Reencontramos assim, transposto em modo principial, o triângulo semântico. Quanto ao referente
metafísico, que evidentemente não é um referente no sentido próprio do termo, e que constitui a
identidade dos polos do triângulo, ele corresponde à Essência divina ou Deidade.

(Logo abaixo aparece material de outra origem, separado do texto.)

(* ===== verification/GraphBuilderErase.v ===== *)
(** * Erasing vertices from a structure graph under construction

    [erase_vertices] of [structure_graph_builder.h] compacts the vertex vector
    in place by swapping survivors to the front.  The result is the graph of
    the surviving vertices in their old order, with edges and strategies
    renamed, and the builder invariant holds again. *)

From Stdlib Require Import Lia NArith.
From stdpp Require Import base strings numbers sets list sorting.
From S2P Require Import Prelude VertexSets StructureGraph Solver SolverCheck Terms DataExpressions PbesExpressions GraphBuilder GraphBuilderCorrect GraphBuilderTheorems.

Local Open Scope mcrl2_scope.

(** ** Survivors *)

(** The vertices below [n] that are not erased, in order. *)
Definition survivors (U : VSet.vertex_set) (n : nat) : list nat :=
  List.filter (fun u => negb (VSet.contains U u)) (seq 0 n).

Section Survivors.
Context (U : VSet.vertex_set).

Lemma survivors_S n :
  survivors U (S n) = survivors U n ++ (if VSet.contains U n then [] else [n]).
Proof.
  unfold survivors. rewrite seq_S, List.filter_app. cbn. by destruct (VSet.contains U n).
Qed.

Lemma survivors_prefix m n : m <= n -> survivors U m `prefix_of` survivors U n.
Proof.
  induction 1 as [|n _ IH]; [done|]. rewrite survivors_S. by apply prefix_app_r.
Qed.

Lemma survivors_le n : length (survivors U n) <= n.
Proof.
  unfold survivors. transitivity (length (seq 0 n)); [apply List.filter_length_le|by rewrite length_seq].
Qed.

Lemma survivors_lookup n i u :
  survivors U n !! i = Some u <-> u < n /\ VSet.contains U u = false /\ i = length (survivors U u).
Proof.
  induction n as [|n IH].
  { split; [done|]. intros (H & _). lia. }
  rewrite survivors_S. destruct (VSet.contains U n) eqn:En.
  - rewrite app_nil_r, IH. split; [intros (? & ? & ?)|intros (? & ? & ?)]; (split; [|done]); [lia|].
    destruct (decide (u = n)) as [->|]; [congruence|lia].
  - rewrite lookup_app. destruct (survivors U n !! i) as [w|] eqn:Ei.
    + pose proof (lookup_lt_Some _ _ _ Ei) as Hi. rewrite IH. split.
      * intros (? & ? & ?). repeat split; [lia|done|done].
      * intros (Hu & Hc & ->). repeat split; [|done].
        destruct (decide (u = n)) as [->|]; [lia|lia].
    + apply lookup_ge_None_1 in Ei. split.
      * intros Hu. destruct (i - length (survivors U n)) as [|k] eqn:Ek; [|done].
        cbn in Hu. injection Hu as <-. repeat split; [lia|done|lia].
      * intros (Hu & Hc & ->). destruct (decide (u = n)) as [->|Hne]; [by rewrite Nat.sub_diag|].
        destruct (survivors_prefix (S u) n) as [l Hl]; [lia|]. rewrite Hl, survivors_S, Hc in Ei.
        rewrite !length_app in Ei. cbn in Ei. lia.
Qed.

(** The set is below [n]: the number of survivors is the size that is kept. *)
Lemma survivors_size n : VSet.ok n U -> length (survivors U n) = n - VSet.size U.
Proof.
  intros Hok. pose proof Hok as (_ & Hnd & _).
  assert (Hp : seq 0 n ≡ₚ survivors U n ++ VSet.m_vertices U).
  { apply NoDup_Permutation; [apply NoDup_seq| |].
    - apply NoDup_app. split; [apply NoDup_ListNoDup, List.NoDup_filter, NoDup_ListNoDup, NoDup_seq|].
      split; [|done]. intros u Hu Hin. apply list_elem_of_In, filter_In in Hu as [_ Hu].
      apply (VSet.contains_elem n U u Hok) in Hin. by rewrite Hin in Hu.
    - intros u. rewrite elem_of_app, list_elem_of_In. unfold survivors. rewrite list_elem_of_In, filter_In.
      rewrite <- (VSet.contains_elem n U u Hok). rewrite <- !list_elem_of_In, elem_of_seq. split.
      + intros Hu. destruct (VSet.contains U u); [by right|left; split; [lia|done]].
      + intros [[Hu _]|Hu]; [lia|]. apply (VSet.contains_elem n U u Hok), (VSet.ok_lt n U u Hok) in Hu. lia. }
  apply Permutation_length in Hp. rewrite length_seq, length_app in Hp. unfold VSet.size. lia.
Qed.

(** The vector [index] of the code. *)
Lemma erase_index_fold n :
  foldl (erase_index_step U) ([], 0) (seq 0 n) =
  ((fun u => if VSet.contains U u then None else Some (length (survivors U u))) <$> seq 0 n,
   length (survivors U n)).
Proof.
  induction n as [|n IH]; [done|].
  rewrite seq_S, foldl_app, IH, fmap_app, survivors_S. cbn. unfold erase_index_step. cbn [fst snd].
  destruct (VSet.contains U n); [by rewrite app_nil_r|]. f_equal. rewrite length_app. cbn. lia.
Qed.

Lemma erase_index_lookup n u :
  erase_index U n !! u =
  if decide (u < n) then Some (if VSet.contains U u then None else Some (length (survivors U u))) else None.
Proof.
  unfold erase_index. rewrite erase_index_fold. cbn [fst]. rewrite list_lookup_fmap.
  case_decide as Hu; [by rewrite lookup_seq_lt|]. by rewrite (lookup_seq_ge 0 n u) by lia.
Qed.

(** A new index belongs to exactly one survivor. *)
Lemma erase_index_survivor n u i :
  erase_index U n !! u = Some (Some i) <-> survivors U n !! i = Some u.
Proof.
  rewrite erase_index_lookup, survivors_lookup. case_decide as Hu; [|split; [done|intros [? _]; lia]].
  destruct (VSet.contains U u); [split; [done|by intros (_ & ? & _)]|].
  split; [intros [= <-]; done|by intros (_ & _ & ->)].
Qed.

End Survivors.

[4] A primeira corresponde à essência do símbolo, a segunda à sua existência como entidade
significante.

[5] Considerado de cima para baixo, a partir do Princípio, o raio semântico corresponde ao raio
criador.

[6] O que não implica em nenhum panteísmo. O mundo só proclama de Deus o que d'Ele é
enunciável. Sua glória (ou irradiação da Sua palavra criadora), não sua Essência absoluta. O que
não é pouco: sabemos assim que Deus tem a beleza da rosa, a força do leão, a pureza da água, o
esplendor da luz, a majestade de uma montanha, a imensidão do oceano, a doçura do leite, a
nobreza da águia, a sabedoria do elefante, a realeza do sol, a profundeza da noite, a perfeição do
céu, o rigor da morte, a alegria da vida, a centralidade do homem, e assim por diante; mas tudo
isto subsiste n'Ele em um modo supereminente e inefável.

[7] A palavra “consciência” só adquire correntemente o sentido de “conhecimento de si e dos


estados do sujeito” em torno da metade do século XVIII. Parece ter sido Descartes, um século
antes, quem inaugurou (em francês) esse uso: “meu pensamento ou minha consciência” (Carta de
19.1.1642); em latim, cf. Réponses aux IIIe objections, édition Alquié, p. 605. Malebranche segue
seu exemplo: Recherche de la vérité, III, II, VII, 4.